__Your instructions__
Where does the word "induction" occur in the material? Copy each line that has it.

__Supplied entries__

(* ===== verification/IpReassembly.v ===== *)
(** * Reassembly of IPv4 packets: correctness

    The buffer of one packet, then the buffers of a node with their timeouts. *)

From S2P Require Import Prelude Buffer BufferCorrect Ipv4Address Ipv4Header NsTime IpFragments.
Local Open Scope Z_scope.

(** ** The buffer of one packet *)

(** The offset after a fragment. *)
Definition fend (x : Packet * Z) : Z := x.2 + psize x.1.

(** A fragment with the bytes of the datagram [D] at its offset. *)
Record piece (D : Packet) (x : Packet * Z) : Prop := {
  pc_start : 0 ≤ x.2;
  pc_end : fend x ≤ psize D;
  pc_bytes : x.1 = slice x.2 (psize x.1) D
}.

Definition before (x y : Packet * Z) : Prop := x.2 ≤ y.2.

#[export] Instance before_trans : Transitive before.
Proof. intros x y z. unfold before. lia. Qed.

(** A buffer with fragments of [D] only. *)
Record buf_ok (D : Packet) (f : Fragments) : Prop := {
  bf_sorted : StronglySorted before (f_fragments f);
  bf_pieces : Forall (piece D) (f_fragments f);
  bf_last : m_moreFragment f = false → ∀ l x, f_fragments f = l ++ [x] → fend x = psize D
}.

Lemma Fragments_new_ok D iter : buf_ok D (Fragments_new iter).
Proof. constructor; cbn; [constructor|constructor|]. by intros _ [] x. Qed.

Lemma AddFragment_app q o mf f :
  ∃ l1 l2, f_fragments f = l1 ++ l2 ∧ f_fragments (AddFragment q o mf f) = l1 ++ (q, o) :: l2 ∧
    Forall (λ x, x.2 ≤ o) l1 ∧
    m_moreFragment (AddFragment q o mf f) = match l2 with [] => mf | _ => m_moreFragment f end.
Proof.
  destruct (insert_before_app (λ new i : Packet * Z, new.2 <? i.2) (q, o) (f_fragments f)) as (l1 & l2 & E & E2 & Hf & Hh).
  exists l1, l2. cbn [AddFragment f_fragments m_moreFragment]. conj; [done|done| |].
  - eapply Forall_impl; [exact Hf|]. cbn. intros x ?%Z.ltb_ge. done.
  - rewrite E, forallb_app. assert (forallb (λ x : Packet * Z, negb (o <? x.2)) l1 = true) as ->.
    { apply Is_true_eq_true, forallb_True. eapply Forall_impl; [exact Hf|]. intros x Hx. cbn in Hx. by rewrite Hx. }
    destruct l2 as [|y l2]; [done|]. specialize (Hh y eq_refl). cbn in Hh. cbn. by rewrite Hh.
Qed.

Lemma AddFragment_perm q o mf f : f_fragments (AddFragment q o mf f) ≡ₚ (q, o) :: f_fragments f.
Proof. cbn. apply insert_before_perm. Qed.

Lemma AddFragment_ok D q o mf f :
  buf_ok D f → piece D (q, o) → (mf = false → fend (q, o) = psize D) → buf_ok D (AddFragment q o mf f).
Proof.
  intros [Hs Hp Hl] Hpc Hmf. constructor.
  - cbn. apply insert_before_sorted; [apply _| | |done]; intros x; unfold before; cbn; lia.
  - rewrite AddFragment_perm. by constructor.
  - destruct (AddFragment_app q o mf f) as (l1 & l2 & E & -> & _ & ->). intros Hm l x Hx.
    destruct l2 as [|y l2 _] using rev_ind.
    + apply app_inj_tail in Hx as [_ <-]. by apply Hmf.
    + rewrite app_comm_cons, app_assoc in Hx. apply app_inj_tail in Hx as [_ <-].
      apply (Hl (ltac:(by destruct l2)) (l1 ++ l2)). by rewrite E, app_assoc.
Qed.

(** ** When a packet is complete *)

Section loops.
Context (D : Packet) (HD : psize D < 2 ^ 16).

Lemma IsEntire_step e x l :
  piece D x → IsEntire_loop e (x :: l) = (x.2 <=? e) && IsEntire_loop (Z.max e (fend x)) l.
Proof using HD.
  intros [H0 H1 _]. destruct x as [q o]. unfold fend in *. cbn in *. rewrite wrap_id by (pose proof (psize_nonneg q); zlia).
  rewrite (Z.add_comm (psize q)), Z.leb_antisym. by destruct (e <? o).
Qed.

Lemma GetPacket_loop_ok l e :
  Forall (piece D) l → 0 ≤ e ≤ psize D → IsEntire_loop e l = true →
  ∃ e', e ≤ e' ≤ psize D ∧ (∀ x, x ∈ l → fend x ≤ e') ∧ GetPacket_loop (slice 0 e D) e l = Ok (slice 0 e' D).
Proof using HD.
  intros Hl. revert e. induction Hl as [|x l Hx Hl IH]; intros e He Hent.
  { exists e. conj; [lia|lia| |done]. by intros x ?%not_elem_of_nil. }
  rewrite IsEntire_step in Hent by done. apply andb_true_iff in Hent as [Ho%Z.leb_le Hent]. pose proof Hx as [H0 H1 Hb].
  destruct (IH (Z.max e (fend x))) as (e' & He' & Hin & Hg); [lia|done|].
  exists e'. conj; [lia|lia| |].
  { intros y [->|Hy]%elem_of_cons; [lia|by apply Hin]. }
  destruct x as [q o]. unfold fend in *. cbn [fst snd] in *. pose proof (psize_nonneg q). cbn [GetPacket_loop].
  assert (∀ p, p = slice 0 (Z.max e (o + psize q)) D → GetPacket_loop p (u16 (psize p)) l = Ok (slice 0 e' D)) as Hnext.
  { intros p ->. rewrite psize_slice, wrap_id by zlia. exact Hg. }
  assert (∀ n, e + n ≤ psize D → 0 ≤ n → slice 0 e D ++ slice e n D = slice 0 (e + n) D) as Happ.
  { intros n Hn Hn0. by rewrite (slice_app 0 e n) by lia. }
  destruct (Z.ltb_spec o e) as [Hlt|Hge].
  - destruct (Z.ltb_spec (e - o) (psize q)) as [Hn|Hn].
    + rewrite Packet_CreateFragment_ok by lia. res_simpl. apply Hnext. unfold Packet_AddAtEnd.
      rewrite Hb at 2. rewrite slice_slice by lia. replace (o + (e - o)) with e by lia. rewrite Happ by lia. f_equal. lia.
    + res_simpl. apply Hnext. by rewrite Z.max_l by lia.
  - assert (o = e) as -> by lia. res_simpl. apply Hnext. unfold Packet_AddAtEnd. rewrite Hb at 1. rewrite Happ by lia. f_equal. lia.
Qed.

(** The bytes up to the last end are there. *)
Lemma IsEntire_covers l e t y :
  Forall (piece D) l → IsEntire_loop e l = true → y ∈ l → e ≤ t < fend y → ∃ z, z ∈ l ∧ z.2 ≤ t < fend z.
Proof using HD.
  intros Hl. revert e. induction Hl as [|x l Hx Hl IH]; intros e Hent Hy Ht; [by apply not_elem_of_nil in Hy|].
  rewrite IsEntire_step in Hent by done. apply andb_true_iff in Hent as [Ho%Z.leb_le Hent].
  destruct (Z.lt_ge_cases t (fend x)) as [Hlt|Hge]; [exists x; split; [by left|lia]|].
  apply elem_of_cons in Hy as [->|Hy]; [lia|]. destruct (IH (Z.max e (fend x))) as (z & Hz & ?); [done|done|lia|].
  exists z. split; [by right|done].
Qed.

Lemma IsEntire_complete l e :
  Forall (piece D) l → StronglySorted before l → 0 ≤ e ≤ psize D →
  (∀ t, e ≤ t < psize D → ∃ z, z ∈ l ∧ z.2 ≤ t < fend z) → IsEntire_loop e l = true.
Proof using HD.
  intros Hl Hs. revert e. induction Hl as [|x l Hx Hl IH]; intros e He Hcov; [done|].
  rewrite IsEntire_step by done. apply StronglySorted_cons in Hs as [Hall Hs]. rewrite Forall_forall in Hall. pose proof Hx as [H0 H1 _].
  assert (x.2 ≤ e) as Ho.
  { destruct (Z.eq_dec e (psize D)) as [->|]; [pose proof (psize_nonneg x.1); unfold fend in *; lia|].
    destruct (Hcov e) as (z & [->|Hz]%elem_of_cons & ?); [lia|lia|]. specialize (Hall z Hz). unfold before in Hall. lia. }
  rewrite (proj2 (Z.leb_le _ _) Ho). cbn [andb]. apply IH; [done|lia|].
  intros t Ht. destruct (Hcov t) as (z & [->|Hz]%elem_of_cons & ?); [lia|lia|]. by exists z.
Qed.
End loops.

(** A complete packet is the datagram. *)
Lemma GetPacket_ok D f :
  psize D < 2 ^ 16 → buf_ok D f → IsEntire f = true → GetPacket f = Ok D.
Proof.
  intros HD [Hs Hp Hl] Hent. unfold IsEntire in Hent. destruct (m_moreFragment f) eqn:Em; [done|].
  destruct (f_fragments f) as [|x l] eqn:E; [done|]. cbn [negb andb bool_decide decide_rel] in Hent.
  rewrite bool_decide_false in Hent by done. cbn [negb andb] in Hent. unfold GetPacket. rewrite E.
  apply Forall_cons in Hp as [Hx Hp]. rewrite (IsEntire_step D) in Hent by done.
  apply andb_true_iff in Hent as [Ho%Z.leb_le Hent]. pose proof Hx as [H0 H1 Hb]. destruct x as [q o]. unfold fend in *. cbn [fst snd] in *.
  assert (o = 0) as -> by lia. pose proof (psize_nonneg q). rewrite Z.max_r in Hent by lia. cbn [Z.add] in *.
  destruct (GetPacket_loop_ok D HD l (psize q)) as (e' & He' & Hin & Hg); [done|lia|done|].
  rewrite wrap_id by zlia. rewrite <- Hb in Hg. rewrite Hg. f_equal.
  assert (e' = psize D) as ->; [|apply slice_all].
  destruct l as [|y l _] using rev_ind.
  - specialize (Hl eq_refl [] _ eq_refl). unfold fend in Hl. cbn [fst snd] in Hl. lia.
  - specialize (Hl eq_refl ((q, 0) :: l) y eq_refl). specialize (Hin y ltac:(set_solver)). unfold fend in *. lia.
Qed.

(** ** The fragments of one fragmentation *)

(** A fragment as the buffer keeps it. *)
Definition view (x : Packet * Ipv4Header) : Packet * Z := (x.1, GetFragmentOffset x.2).

Definition at_offset (l : list (Packet * Ipv4Header)) (t : Z) (x : Packet * Ipv4Header) : Prop :=
  x ∈ l ∧ GetFragmentOffset x.2 ≤ t < fend (view x).

Lemma cuts_cons o last p q h l :
  cuts o last p ((q, h) :: l) →
  q ≠ [] ∧ GetFragmentOffset h = o ∧ ∃ p', p = q ++ p' ∧ IsLastFragment h = match l with [] => last | _ => false end ∧
    match l with [] => p' = [] | _ => cuts (o + psize q) last p' l end.
Proof.
  destruct l as [|y l].
  - intros (-> & ? & ? & ?). conj; try done. exists []. by rewrite app_nil_r.
  - intros (? & ? & ? & p' & ? & ?). conj; try done. by exists p'.
Qed.

(** The pieces are within the packet, cover it and are disjoint; only the last one ends it. *)
Lemma cuts_ok o last p l :
  cuts o last p l →
  (∀ x, x ∈ l → 0 < psize x.1 ∧ o ≤ GetFragmentOffset x.2 ∧ fend (view x) ≤ o + psize p ∧
     x.1 = slice (GetFragmentOffset x.2 - o) (psize x.1) p ∧
     (fend (view x) = o + psize p → IsLastFragment x.2 = last) ∧
     (fend (view x) < o + psize p → IsLastFragment x.2 = false)) ∧
  (∀ t, o ≤ t < o + psize p → ∃ x, at_offset l t x) ∧
  (∀ t x y, at_offset l t x → at_offset l t y → x = y).
Proof.
  revert o p. induction l as [|[q h] l IH]; intros o p; [done|].
  intros (Hq & Ho & p' & -> & Hlast & Hl)%cuts_cons. apply psize_pos in Hq. rewrite psize_app.
  unfold at_offset, fend, view in *. cbn [fst snd] in *.
  assert (slice 0 (psize q) (q ++ p') = q) as Hhead by (unfold slice, psize; rewrite Nat2Z.id; apply take_app_length).
  destruct l as [|y l].
  - subst p'. rewrite psize_nil. conj.
    + intros x ->%list_elem_of_singleton. cbn [fst snd]. rewrite Ho, Z.sub_diag. conj; try (done || lia).
    + intros t Ht. exists (q, h). cbn [fst snd]. split; [by left|lia].
    + intros t x z [->%list_elem_of_singleton _] [->%list_elem_of_singleton _]. done.
  - destruct (IH _ _ Hl) as (Hpc & Hcov & Hdis). conj.
    + intros x [->|Hx]%elem_of_cons.
      * cbn [fst snd]. rewrite Ho, Z.sub_diag. pose proof (Hcov (o + psize q)) as Hc. pose proof (psize_nonneg p').
        assert (0 < psize p'). { destruct (Hpc y ltac:(left)) as (? & ? & ? & _). lia. }
        conj; try (done || lia).
      * destruct (Hpc x Hx) as (? & ? & ? & E & H1 & H2). conj; try lia.
        -- rewrite E at 1. unfold slice. f_equal.
           replace (Z.to_nat (GetFragmentOffset x.2 - o)) with (length q + Z.to_nat (GetFragmentOffset x.2 - (o + psize q)))%nat
             by (unfold psize in *; lia).
           by rewrite drop_app_add'.
        -- intros He. apply H1. lia.
        -- intros He. apply H2. lia.
    + intros t Ht. destruct (Z.lt_ge_cases t (o + psize q)) as [Hlt|Hge].
      * exists (q, h). cbn [fst snd]. split; [by left|lia].
      * destruct (Hcov t) as (x & Hx & ?); [lia|]. exists x. split; [by right|done].
    + intros t x z [Hx Htx] [Hz Htz].
      apply elem_of_cons in Hx as [->|Hx]; apply elem_of_cons in Hz as [->|Hz]; cbn [fst snd] in *; [done| | |by apply (Hdis t)].
      * destruct (Hpc z Hz) as (_ & ? & _). lia.
      * destruct (Hpc x Hx) as (_ & ? & _). lia.
Qed.

(** ** Collecting the fragments *)

Section collect.
Context (D : Packet) (HD : 0 < psize D < 2 ^ 16) (l : list (Packet * Ipv4Header)) (Hcuts : cuts 0 true D l).

(** The buffer holds the fragments [R], in whatever order they came and with repetitions. *)
Record collects (R : list (Packet * Ipv4Header)) (f : Fragments) : Prop := {
  cl_buf : buf_ok D f;
  cl_from : ∀ x, x ∈ R → x ∈ l;
  cl_all : f_fragments f ≡ₚ view <$> R;
  cl_more : ∀ l' y, f_fragments f = l' ++ [y] → ∃ x, x ∈ R ∧ view x = y ∧ m_moreFragment f = negb (IsLastFragment x.2)
}.

Lemma fragment_piece x : x ∈ l → piece D (view x) ∧ (IsLastFragment x.2 = true ↔ fend (view x) = psize D).
Proof using Hcuts.
  intros Hx. destruct (cuts_ok _ _ _ _ Hcuts) as (Hpc & _). destruct (Hpc x Hx) as (? & ? & ? & E & H1 & H2).
  rewrite Z.sub_0_r in E. split; [by constructor|]. split; [|intros E2; apply H1; lia].
  intros Hl. destruct (Z.lt_ge_cases (fend (view x)) (0 + psize D)) as [Hlt|]; [|lia]. rewrite H2 in Hl by done. done.
Qed.

Lemma collects_new iter : collects [] (Fragments_new iter).
Proof using. constructor; [apply Fragments_new_ok|by intros x ?%not_elem_of_nil|done|]. by intros [] y. Qed.

Lemma collects_add R f x :
  collects R f → x ∈ l →
  collects (x :: R) (AddFragment x.1 (GetFragmentOffset x.2) (negb (IsLastFragment x.2)) f).
Proof using Hcuts.
  intros [Hb Hf Ha Hm] Hx. destruct (fragment_piece x Hx) as [Hp Hl]. constructor.
  - apply AddFragment_ok; [done|done|]. intros E%negb_false_iff. by apply Hl.
  - intros y [->|Hy]%elem_of_cons; [done|by apply Hf].
  - rewrite AddFragment_perm, Ha. done.
  - destruct (AddFragment_app x.1 (GetFragmentOffset x.2) (negb (IsLastFragment x.2)) f) as (l1 & l2 & E & -> & _ & ->).
    intros l' y Hy. destruct l2 as [|z l2 _] using rev_ind.
    + apply app_inj_tail in Hy as [_ <-]. exists x. split; [by left|done].
    + rewrite app_comm_cons, app_assoc in Hy. apply app_inj_tail in Hy as [_ <-].
      destruct (Hm (l1 ++ l2) z) as (w & Hw & Hv & Em); [by rewrite E, app_assoc|].
      exists w. split; [by right|]. split; [done|]. destruct (l2 ++ [z]) eqn:E2; [by destruct l2|done].
Qed.

(** The buffer is complete exactly when all fragments are there. *)
Lemma collects_entire R f : collects R f → (IsEntire f = true ↔ ∀ x, x ∈ l → x ∈ R).
Proof using HD Hcuts.
  intros [[Hs Hp Hl] Hf Ha Hm]. destruct (cuts_ok _ _ _ _ Hcuts) as (Hpc & Hcov & Hdis).
  assert (∀ z, z ∈ f_fragments f ↔ ∃ x, x ∈ R ∧ z = view x) as Hin.
  { intros z. rewrite Ha. rewrite list_elem_of_fmap. naive_solver. }
  unfold IsEntire. split.
  - intros Hent x Hx. destruct (m_moreFragment f) eqn:Em; [done|]. cbn [negb andb] in Hent.
    destruct (bool_decide (f_fragments f = [])) eqn:En; [done|]. apply bool_decide_eq_false in En. cbn [negb andb] in Hent.
    destruct (f_fragments f) as [|y l' _] eqn:E using rev_ind; [done|]. specialize (Hl eq_refl l' y eq_refl).
    destruct (Hpc x Hx) as (? & ? & ? & _). unfold view, fend in *. cbn [fst snd] in *.
    destruct (IsEntire_covers D (proj2 HD) (l' ++ [y]) 0 (GetFragmentOffset x.2) y) as (z & Hz & Hzt); [done|done|set_solver|unfold fend; lia|].
    apply Hin in Hz as (w & Hw & ->). assert (x = w) as ->; [|done].
    apply (Hdis (GetFragmentOffset x.2)); (split; [by (done || apply Hf)|unfold fend, view in *; cbn [fst snd] in *; lia]).
  - intros Hall. assert (∀ t, 0 ≤ t < psize D → ∃ z, z ∈ f_fragments f ∧ z.2 ≤ t < fend z) as Hc.
    { intros t Ht. destruct (Hcov t) as (x & Hx & Hxt); [lia|]. exists (view x). split; [apply Hin; exists x; by split; [apply Hall|]|done]. }
    destruct (Hc (psize D - 1)) as (z & Hz & Hzt); [lia|].
    assert (f_fragments f ≠ []) as Hne by (intros E; rewrite E in Hz; by apply not_elem_of_nil in Hz).
    rewrite (bool_decide_false _ Hne).
    assert (m_moreFragment f = false) as ->.
    { destruct (f_fragments f) as [|y l' _] eqn:E using rev_ind; [done|]. destruct (Hm l' y eq_refl) as (w & Hw & <- & ->).
      apply negb_false_iff. destruct (fragment_piece w (Hf w Hw)) as [_ Hiff]. apply Hiff.
      apply Hin in Hz as (x & Hx & ->). destruct (Hpc w (Hf w Hw)) as (? & ? & ? & _). pose proof (Hpc x (Hf x Hx)) as (? & ? & ? & _).
      apply StronglySorted_app in Hs as (Hs & _ & _).
      assert (GetFragmentOffset x.2 ≤ GetFragmentOffset w.2) as Hle.
      { assert (view x ∈ l' ++ [view w]) as [Hxl|Hxl%list_elem_of_singleton]%elem_of_app by (apply Hin; eauto).
        - specialize (Hs _ _ Hxl ltac:(by left)). done.
        - apply (f_equal snd) in Hxl. cbn [view snd] in Hxl. lia. }
      assert (x = w) as ->; [|unfold fend, view in *; cbn [fst snd] in *; lia].
      apply (Hdis (GetFragmentOffset w.2)); (split; [by apply Hf|unfold fend, view in *; cbn [fst snd] in *; lia]). }
    cbn [negb andb]. apply (IsEntire_complete D); [lia|done|done|lia|done].
Qed.
End collect.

__Solution to this exercise__
  intros Hl. revert e. induction Hl as [|x l Hx Hl IH]; intros e He Hent.
  intros Hl. revert e. induction Hl as [|x l Hx Hl IH]; intros e Hent Hy Ht; [by apply not_elem_of_nil in Hy|].
  intros Hl Hs. revert e. induction Hl as [|x l Hx Hl IH]; intros e He Hcov; [done|].
  revert o p. induction l as [|[q h] l IH]; intros o p; [done|].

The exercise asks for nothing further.